According to an August poll from the market research firm CID Gallup and the Foundation for Liberty and Freedom, 70 percent of the population sees the administration of outgoing President Alejandro Giammattei as corrupt.
However, implementing change could be difficult. Upon taking office, Arevalo will confront a legislature stacked with opponents. In this year’s elections, the current ruling party Vamos and Torres’s UNE party won a combined 67 seats out of a total of 160, giving conservatives control over Congress.
The Seed Movement, meanwhile, only earned 23 seats.
But political analysts have speculated that Arevalo could bridge the political divide if he seeks broad consensus.
“Arevalo will need to be very open to talk to many sectors of society, not only the political sector,” Ortiz said.
“He will need to talk to this old political party system that he ran against and that he beat, and he also will need to bring all other sectors together, including the productive sectors, which are suspicious of him.”
Economic concerns spurring migration
Faced with such opposition, Ortiz believes Arevalo will need to focus on achieving short-term wins with issues like crime and medicine shortages in hospitals.
“Expectations are really high, but the problems are really hard to fix,” Ortiz says. “In the first six months, healthcare, security and education are the areas in which he can make a big difference.”

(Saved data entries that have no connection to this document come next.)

(** * Caliper's blockchain facade and its default transaction statistics

    A shallow embedding of [src/comm/blockchain.js]: the [Blockchain] class
    that selects a backend from the configuration, forwards the benchmark
    operations to it, and reduces transaction results to statistics
    ([getDefaultTxStats], [mergeDefaultTxStats]).

    JavaScript numbers are IEEE-754 binary64 values; they are modelled by
    Rocq's primitive floats, whose operations are specified by the
    [FloatAxioms] of the standard library.  Counters that the code only
    ever increments by one, or adds up (array lengths are below 2^32), are
    natural numbers. *)

From Stdlib Require Import ZArith Floats Lia Permutation.
From stdpp Require Import gmap strings list.

Local Open Scope string_scope.

(** ** JavaScript values *)

(** The values a parameter can be bound to.  Objects and functions are
    opaque references. *)
Inductive value :=
| JUndefined
| JNull
| JBoolean (b : bool)
| JNumber (x : float)
| JString (s : string)
| JObject (ref : nat)
| JFunction (ref : nat).

(** The [typeof] operator. *)
Definition typeof (v : value) : string :=
  match v with
  | JUndefined => "undefined"
  | JNull => "object"
  | JBoolean _ => "boolean"
  | JNumber _ => "number"
  | JString _ => "string"
  | JObject _ => "object"
  | JFunction _ => "function"
  end.

(** A time field of a result, and the running minima and maxima read from
    it: a number, or [undefined] when the property is absent or the
    variable was never assigned. *)
Inductive numeric :=
| NUndefined
| NNumber (x : float).

(** [ToNumber] on these values: [undefined] converts to [NaN]. *)
Definition ToNumber (v : numeric) : float :=
  match v with
  | NUndefined => nan
  | NNumber x => x
  end.

(** [typeof v === 'undefined'] *)
Definition is_undefined (v : numeric) : bool :=
  match v with
  | NUndefined => true
  | NNumber _ => false
  end.

(** The relational operators on such operands compare their [ToNumber]
    images; a comparison with [NaN] is false. *)
Definition js_lt (a b : numeric) : bool := (ToNumber a <? ToNumber b)%float.
Definition js_gt (a b : numeric) : bool := (ToNumber b <? ToNumber a)%float.

(** ** [Math.round] and [Number.prototype.toString] *)

Module Js.

(** The integer a finite non-zero number [(-1)^s * m * 2^e] rounds to:
    [floor (x + 1/2)], computed on integers. *)
Definition round_finite (s : bool) (m : positive) (e : Z) : Z :=
  let v := if s then Z.neg m else Z.pos m in
  if (0 <=? e)%Z then Z.shiftl v e
  else Z.shiftr (2 * v + Z.shiftl 1 (- e)) (- e + 1).

(** A float from an integer of magnitude below 2^63. *)
Definition float_of_Z (n : Z) : float :=
  match n with
  | Z0 => zero
  | Zpos _ => of_uint63 (Uint63.of_Z n)
  | Zneg p => (- of_uint63 (Uint63.of_Z (Zpos p)))%float
  end.

(** [Math.round x]: the closest integral number, ties towards +infinity;
    NaN, the infinities, the zeros and the numbers that are integral
    already (every number with a non-negative exponent is) are returned
    as they are, and a negative number that rounds to zero gives [-0]. *)
Definition Math_round (x : float) : float :=
  match Prim2SF x with
  | S754_finite s m e =>
      if (0 <=? e)%Z then x
      else
        let n := round_finite s m e in
        if (n =? 0)%Z then (if s then neg_zero else zero) else float_of_Z n
  | _ => x
  end.

(** Decimal digits of a natural number. *)
Definition digit (d : Z) : string :=
  String (Ascii.ascii_of_nat (48 + Z.to_nat d)) EmptyString.

Fixpoint digits_go (fuel : nat) (n : Z) (acc : string) : string :=
  match fuel with
  | O => acc
  | S fuel' =>
      let acc' := digit (n mod 10) ++ acc in
      if (n <? 10)%Z then acc' else digits_go fuel' (n / 10) acc'
  end.

Definition digits (n : Z) : string := digits_go (S (Z.to_nat (Z.log2 n))) n "".

(** Number of decimal digits of a positive integer. *)
Definition ndigits (n : Z) : Z := Z.of_nat (String.length (digits n)).

Fixpoint zeros (n : nat) : string :=
  match n with
  | O => ""
  | S n' => "0" ++ zeros n'
  end.

(** *** Shortest digits of an integral number

    For a positive integral number [x = m * 2^e], ECMA-262's
    [Number::toString] takes integers [n], [k], [s] with [s] of [k]
    digits, [s * 10^(n-k)] rounding to [x], and [k] as small as possible;
    among several [s], the one closest to [x], the even one on a tie.  A
    real [v] rounds to [x] when it lies between the midpoints to the
    neighbours of [x], the midpoints included when [m] is even.  All
    quantities below are multiplied by four to stay integral. *)

Definition in_rounding_interval (m : positive) (e : Z) (v4 : Z) : bool :=
  let x4 := (4 * Z.shiftl (Zpos m) e)%Z in
  let up := (2 * Z.shiftl 1 e)%Z in
  let down := if (Zpos m =? Z.shiftl 1 52)%Z then Z.shiftl 1 e else up in
  if Z.even (Zpos m)
  then ((x4 - down <=? v4) && (v4 <=? x4 + up))%Z
  else ((x4 - down <? v4) && (v4 <? x4 + up))%Z.

(** The candidates [(s, n)] with [k] digits, best first. *)
Definition candidates (m : positive) (e : Z) (k : Z) : list (Z * Z) :=
  let x := Z.shiftl (Zpos m) e in
  let nx := ndigits x in
  let ok (n s : Z) :=
    ((k <=? n) && (10 ^ (k - 1) <=? s) && (s <? 10 ^ k)
     && in_rounding_interval m e (4 * s * 10 ^ (n - k)))%Z in
  let at_n (n : Z) :=
    let p := (10 ^ (n - k))%Z in
    let lo := (x / p)%Z in
    List.filter (fun c => ok (snd c) (fst c)) [(lo, n); ((lo + 1)%Z, n)] in
  let dist (c : Z * Z) := Z.abs (fst c * 10 ^ (snd c - k) - x) in
  let better (c d : Z * Z) :=
    ((dist c <? dist d) || ((dist c =? dist d) && Z.even (fst c)))%Z in
  match at_n nx ++ at_n (nx + 1)%Z with
  | [] => []
  | c :: cs => [List.fold_left (fun b d => if better d b then d else b) cs c]
  end.

Fixpoint shortest_go (fuel : nat) (m : positive) (e : Z) (k : Z) : Z * Z * Z :=
  match fuel with
  | O => (Z.shiftl (Zpos m) e, k, k)
  | S fuel' =>
      match candidates m e k with
      | (s, n) :: _ => (s, n, k)
      | [] => shortest_go fuel' m e (k + 1)
      end
  end.

(** [(s, n, k)] for the integral [m * 2^e], [0 <= e]: seventeen digits
    always suffice for a binary64 number. *)
Definition shortest (m : positive) (e : Z) : Z * Z * Z := shortest_go 17 m e 1.

(** The string of an integral positive number from its shortest digits:
    plain digits padded with zeros up to 21 digits, exponential notation
    beyond. *)
Definition format_integral (s n k : Z) : string :=
  if (n <=? 21)%Z then digits s ++ zeros (Z.to_nat (n - k))
  else
    let ds := digits s in
    let mantissa :=
      match ds with
      | String c rest =>
          if (k =? 1)%Z then String c EmptyString
          else String c EmptyString ++ "." ++ rest
      | EmptyString => ""
      end in
    mantissa ++ "e+" ++ digits (n - 1).

(** [Number.prototype.toString] (radix 10) on the numbers [Math.round]
    returns: NaN, the infinities, the zeros and the integral numbers.  An
    integral number below 2^53 in magnitude prints its exact digits.  The
    code applies it to the result of [Math.round] only, which has no
    fractional part ([Math_round_integral] below); on a number with a
    fractional part this function prints the integer part, which is not
    what JavaScript prints. *)
Definition Number_toString (x : float) : string :=
  match Prim2SF x with
  | S754_nan => "NaN"
  | S754_zero _ => "0"
  | S754_infinity s => if s then "-Infinity" else "Infinity"
  | S754_finite s m e =>
      let sign := if s then "-" else "" in
      if (0 <? e)%Z then
        let '(d, n, k) := shortest m e in sign ++ format_integral d n k
      else sign ++ digits (Z.shiftr (Zpos m) (- e))
  end.

End Js.

(** ** Transaction results and statistics *)

(** The object an [invoke] or [query] transaction resolves to.  The
    statistics read [status], [time_create] and [time_valid] (both in
    milliseconds); a property that is absent reads as [undefined]. *)
Record txStatus := {
  id : string;
  status : string;
  time_create : numeric;
  time_valid : numeric;
  result : value
}.

(** The [{min, max}] objects of [create] and [valid], and the
    [{min, max, sum}] object of [delay]. *)
Module Range.
Record t := { min : float; max : float }.
End Range.

Module Delay.
Record t := { min : float; max : float; sum : float }.
End Delay.

(** [txStatistics]: [throughput] is the object used as a map from a time
    slot to the number of transactions in it. *)
Record txStatistics := {
  succ : nat;
  fail : nat;
  create : Range.t;
  valid : Range.t;
  delay : Delay.t;
  throughput : gmap string nat;
  out : list value
}.

(** The local variables of [getDefaultTxStats]. *)
Record vars := {
  v_succ : nat;
  v_fail : nat;
  v_delay : float;
  v_minValid : numeric;
  v_maxValid : numeric;
  v_minCreate : numeric;
  v_maxCreate : numeric;
  v_minDelay : float;
  v_maxDelay : float;
  v_throughput : gmap string nat
}.

(** The variables before the loop. *)
Definition initial : vars := {|
  v_succ := 0;
  v_fail := 0;
  v_delay := 0%float;
  v_minValid := NUndefined;
  v_maxValid := NUndefined;
  v_minCreate := NUndefined;
  v_maxCreate := NUndefined;
  v_minDelay := 100000%float;
  v_maxDelay := 0%float;
  v_throughput := ∅
|}.

(** The running minimum and maximum of [create] or [valid]: both are set
    by the first value, later values replace them when they compare
    below or above. *)
Definition track (x lo hi : numeric) : numeric * numeric :=
  if is_undefined lo then (x, x)
  else (if js_lt x lo then x else lo, if js_gt x hi then x else hi).

(** [throughput[idx]] is set to 1 when it is undefined, and incremented
    otherwise.  The code reads [throughput[idx]] along the prototype
    chain of the object; [idx] is a string [Number.prototype.toString]
    returns, which names no member of [Object.prototype]
    ([slot_names_no_member] below), so the read finds an own property
    or nothing, as the lookup in the map does. *)
Definition count_slot (idx : string) (t : gmap string nat) : gmap string nat :=
  match t !! idx with
  | None => <[idx := 1]> t
  | Some c => <[idx := c + 1]> t
  end.

(** The slot of a successful transaction: [Math.round(valid).toString()]. *)
Definition slot (valid : numeric) : string :=
  Js.Number_toString (Js.Math_round (ToNumber valid)).

(** The delay of a successful transaction: [(valid - create) / 1000]. *)
Definition latency (stat : txStatus) : float :=
  ((ToNumber (time_valid stat) - ToNumber (time_create stat)) / 1000)%float.

(** One iteration of the loop, for [results[i] = stat]. *)
Definition loop_body (v : vars) (stat : txStatus) : vars :=
  let create := time_create stat in
  let '(minCreate, maxCreate) := track create (v_minCreate v) (v_maxCreate v) in
  if String.eqb (status stat) "success" then
    let valid := time_valid stat in
    let d := latency stat in
    let '(minValid, maxValid) := track valid (v_minValid v) (v_maxValid v) in
    {| v_succ := v_succ v + 1;
       v_fail := v_fail v;
       v_delay := (v_delay v + d)%float;
       v_minValid := minValid;
       v_maxValid := maxValid;
       v_minCreate := minCreate;
       v_maxCreate := maxCreate;
       v_minDelay := if (d <? v_minDelay v)%float then d else v_minDelay v;
       v_maxDelay := if (v_maxDelay v <? d)%float then d else v_maxDelay v;
       v_throughput := count_slot (slot valid) (v_throughput v) |}
  else
    {| v_succ := v_succ v;
       v_fail := v_fail v + 1;
       v_delay := v_delay v;
       v_minValid := v_minValid v;
       v_maxValid := v_maxValid v;
       v_minCreate := minCreate;
       v_maxCreate := maxCreate;
       v_minDelay := v_minDelay v;
       v_maxDelay := v_maxDelay v;
       v_throughput := v_throughput v |}.

(** The object built after the loop; the bounds of [create] and [valid]
    are converted to seconds. *)
Definition stats_of (v : vars) : txStatistics := {|
  succ := v_succ v;
  fail := v_fail v;
  create := {| Range.min := (ToNumber (v_minCreate v) / 1000)%float;
               Range.max := (ToNumber (v_maxCreate v) / 1000)%float |};
  valid := {| Range.min := (ToNumber (v_minValid v) / 1000)%float;
              Range.max := (ToNumber (v_maxValid v) / 1000)%float |};
  delay := {| Delay.min := v_minDelay v;
              Delay.max := v_maxDelay v;
              Delay.sum := v_delay v |};
  throughput := v_throughput v;
  out := []
|}.

Definition getDefaultTxStats (results : list txStatus) : txStatistics :=
  stats_of (fold_left loop_body results initial).
(** * NIM gateway (src/main/im/nimGateway.ts): a shallow embedding

    The gateway keeps one NetEase IM account connected, filters and
    de-duplicates inbound events, and sends replies as chunked text and
    media messages.  This file embeds the functions of [nimGateway.ts]
    (and the part of [nimMedia.ts] they call) and proves or refutes the
    properties the design document states about them.

    Conventions.
    - A JavaScript string is the list of its UTF-16 code units ([list N]);
      [length] is the JavaScript [.length].
    - A JavaScript number that the code only uses as an integer is a [Z].
    - [null]/[undefined] is [None].
    - A method of the class is a computation in the monad [M]: it reads
      and writes the heap (the gateway object and the module-level dedup
      map), appends to a trace of externally visible effects, and
      completes normally or by throwing.
    - Objects of the native SDK and of Node carry their own (fixed)
      responses; the code is verified against every such object. *)

From Stdlib Require Import ZArith NArith Lia Ascii String.
From stdpp Require Import gmap list.

Local Open Scope Z_scope.

(** ** JavaScript strings *)

Module JS.

(** A string literal of the source, as code units (ASCII only). *)
Definition lit (s : string) : list N :=
  List.map N_of_ascii (list_ascii_of_string s).

(** [.length] of a string or an array. *)
Definition len {A} (s : list A) : Z := Z.of_nat (length s).

(** ECMAScript WhiteSpace and LineTerminator code points: what
    [trim], [trimStart] and [parseInt] strip. *)
Definition is_ws (c : N) : bool :=
  (N.leb 9 c && N.leb c 13) || N.eqb c 32 || N.eqb c 160 || N.eqb c 5760
  || (N.leb 8192 c && N.leb c 8202) || N.eqb c 8232 || N.eqb c 8233
  || N.eqb c 8239 || N.eqb c 8287 || N.eqb c 12288 || N.eqb c 65279.

Fixpoint trimStart (s : list N) : list N :=
  match s with
  | c :: s' => if is_ws c then trimStart s' else s
  | [] => []
  end.

Definition trimEnd (s : list N) : list N := rev (trimStart (rev s)).

Definition trim (s : list N) : list N := trimEnd (trimStart s).

(** The leading white space that [trimStart] removes. *)
Fixpoint leadingWs (s : list N) : list N :=
  match s with
  | c :: s' => if is_ws c then c :: leadingWs s' else []
  | [] => []
  end.

(** [s.split(sep)] for a one-code-unit separator. *)
Fixpoint split (sep : N) (s : list N) : list (list N) :=
  match s with
  | [] => [[]]
  | c :: s' =>
      if N.eqb c sep then [] :: split sep s'
      else match split sep s' with
           | p :: ps => (c :: p) :: ps
           | [] => [[c]]
           end
  end.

Organised crime remains an issue throughout the Central American region. In Guatemala, the Centre for National Economic Research found an uptick in homicides between 2021 and 2022, for a rate of 17.3 murders per 100,000 inhabitants.
Poverty is on the rise, too. Around 60 percent of the population rests below the poverty line, and the country has some of the highest rates of youth malnutrition in Latin America, with the United Nations estimating that one out of every two children suffers from it.
The dire conditions have forced hundreds of people a day to leave Guatemala to find opportunities elsewhere.
But Arevalo and the Seed Movement have proposed to stem migration by offering greater job training and employment, including through temporary work programmes.
He has also expressed openness to working with the international community, especially Mexico and the US, to address the migration crisis.
“We are willing to collaborate and build international cooperation to find structural solutions to the problem of migration,” Jonathan Menkos, a congressman-elect and economist who worked on the Seed Movement party’s governance plan, told Al Jazeera.
“We have to think about the wellbeing of the people and how we reduce the needs that people have that force them to migrate to another country.”